Dual RTX 5060 Ti AI Server

01 — The Build

Components

Built around the X570 Taichi specifically for its triple reinforced PCIe x16 slots and proper CPU lane bifurcation. The 5600X is overkill for inference (Ollama doesn't touch the CPU during generation), but it was on hand and feeds the GPUs without bottlenecking PCIe 4.0.

Motherboard

ASRock X570 Taichi

AM4 ATX, 3 reinforced PCIe x16 slots with CPU x8/x8 bifurcation, BIOS 5.60

CPU

AMD Ryzen 5 5600X

6 cores / 12 threads · Zen 3 · carries the OS and PCIe root complex

Memory

32 GB DDR4-2133

2 × 16 GB · system RAM only · inference lives on the GPUs

GPU 0 & GPU 1

2 × ASUS DUAL-RTX5060TI-O16G-I3S

Blackwell sm_120 · 16 GB GDDR7 each · 180 W TDP · single 8-pin per card

Storage

954 GB NVMe (LVM)

Boot + model store · full volume group allocated to ubuntu-lv

Operating System

Ubuntu Server 24.04 LTS

NVIDIA driver 580.142 OPEN · CUDA 13.0 · Ollama latest

02 — Physical Layout

PCIe Slot Placement

The X570 Taichi has three reinforced x16 slots.
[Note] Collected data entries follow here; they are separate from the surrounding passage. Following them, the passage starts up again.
(** ** The claims on the rows emitted and on the result of [flush] *)

(** C1, amended. For a processor built by [newPipeProcessor] and [writeBlock],
    with global budget left at the entry of [flush], no stop observed on
    [stopCh], and a [sort.Sort] that meets its contract: [flush] returns nil;
    the rows it hands to [writeRow], in order, are a permutation of all the
    rows of all the ingested blocks; the blocks written to [ppBase] are those
    of these calls of [writeRow] followed by the last [wctx.flush]; read row
    by row, the blocks added to [ppBase] hold the fields of these rows, the
    [by] fields then the other columns of the row's block with the values of
    the row, in the order of the calls, without the rows that have no field
    at all, and with every row when the pipe has a [by] field; and, when the
    comparator is transitive on the ingested rows, no row written is smaller
    by [sortBlockLess] than the row written just before it. *)
Theorem flush_emits_sorted_permutation : forall p psp stopCh,
  sortContract ->
  reachable p psp ->
  (0 < psp_stateSizeBudget psp)%Z ->
  (forall k, stopCh k = false) ->
  exists r rows w o fields,
    flush stopCh psp = Ok r
    /\ f_err r = None
    /\ map blocks (shards (f_psp r)) = map blocks (shards psp)
    /\ mapM (rowAt (shards (f_psp r))) (f_written r) = Ok rows
    /\ Permutation rows (ingestedRows (shards psp) 0)
    /\ writeRows (shards (f_psp r)) (f_written r)
         ({| rcs := []; valuesLen := 0 |}, ppBase psp) = Ok (w, o)
    /\ ppBase (f_psp r) = snd (wctx_flush w o)
    /\ mapM (rowFieldsOf (byFields p) (map blocks (shards psp))) rows = Ok fields
    /\ rowsOut (ppBase (f_psp r))
       = rowsOut (ppBase psp) ++ filter hasFields fields
    /\ (byFields p <> [] -> filter hasFields fields = fields)
    /\ (transitiveRows (shards psp) ->
        forall k a b sA sB,
          nth_error (f_written r) k = Some a ->
          nth_error (f_written r) (S k) = Some b ->
          nth_error (shards (f_psp r)) (fst a) = Some sA ->
          nth_error (shards (f_psp r)) (fst b) = Some sB ->
          sortBlockLess sB (snd b) sA (snd a) = Ok false).
Proof.
  intros p psp stopCh Hc Hreach Hb Hstop.
  destruct (flush_spec p psp stopCh Hc Hreach Hb Hstop)
    as (r & rows & w & o & F1 & F2 & F3 & F4 & F5 & F6 & F7 & F8).
  destruct (flush_any_spec p psp stopCh Hc Hreach Hb)
    as (r' & _ & _ & _ & _ & G1 & _ & _ & Gps & _).
  assert (Er : r' = r) by congruence. subst r'.
  destruct (reachable_inv p psp Hreach) as ([Hwf _] & Hps).
  unfold wf_processor in Hwf.
  assert (Hbf : Forall (fun s => byFields (ps s) = byFields p) (shards (f_psp r))).
  { apply (proj1 (Forall_map ps (fun q => byFields q = byFields p) _)).
    rewrite Gps. apply Forall_map. apply Forall_forall. intros s Hs.
    destruct (proj1 (Forall_forall _ _) Hwf s Hs) as (A & _).
    rewrite A, Hps. reflexivity. }
  assert (Hb0 : batchOk (byFields p) {| rcs := []; valuesLen := 0 |}).
  { split; [exists 0; constructor|left; reflexivity]. }
  destruct (writeRows_rows (byFields p) _ _ _ _ _ _ Hbf Hb0 F6)
    as (rows' & fields & Er & Ef & _ & Hrows).
  assert (Erows : rows' = rows) by congruence. subst rows'.
  rewrite F3 in Ef.
  exists r, rows, w, o, fields.
  repeat (split; [assumption|]).
  split.
  { rewrite F7. rewrite (proj1 (wctx_flush_rows w o)), Hrows.
    cbn [rcs]. change (blockRowsOut []) with (@nil (list (string * string))).
    rewrite app_nil_r. reflexivity. }
  split; [intros Hne; apply (fields_all _ _ _ _ Hne Ef)|].
  intros Ht k a b sA sB Ha Hb' EA EB.
  pose proof (F8 Ht k a b Ha Hb') as G.
  unfold lePos, lessPos, index in G. rewrite EB, EA in G. exact G.
Qed.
Only two of them route to the CPU — the third is chipset-routed at x4 and shares bandwidth with NVMe and SATA. Both GPUs go in PCIE1 and PCIE2 to get a clean CPU-direct x8/x8 bifurcation at PCIe 4.0.

PCIE1Top

GPU 0 RTX 5060 Ti · bus 0C:00.0

CPU · x8 · Gen4

PCIE2Middle

GPU 1 RTX 5060 Ti · bus 0D:00.0

CPU · x8 · Gen4

PCIE3Bottom

unused — chipset-routed, shares bandwidth with NVMe

Chipset · x4 · avoid

Spacing note: The DUAL-RTX5060TI is a 2.5-slot card. With a 3-slot gap between PCIE1 and PCIE2, that leaves roughly half a slot of breathing room between cards. Tight, but workable with front-intake fans pushing air directly into them. Each card runs from a separate PSU cable — no daisy-chaining.

03 — BIOS Flash

Going From 3.40 to 5.60

The board shipped with firmware 3.40, which doesn't function for 50-series cards — the PCI Configuration menu isn't exposed and the Resizable BAR path required for Blackwell GPUs isn't available. Firmware 5.60 unlocks both. It's a two-stage process — prep a USB stick on a working Linux box, then run Instant Flash on adi-cortex.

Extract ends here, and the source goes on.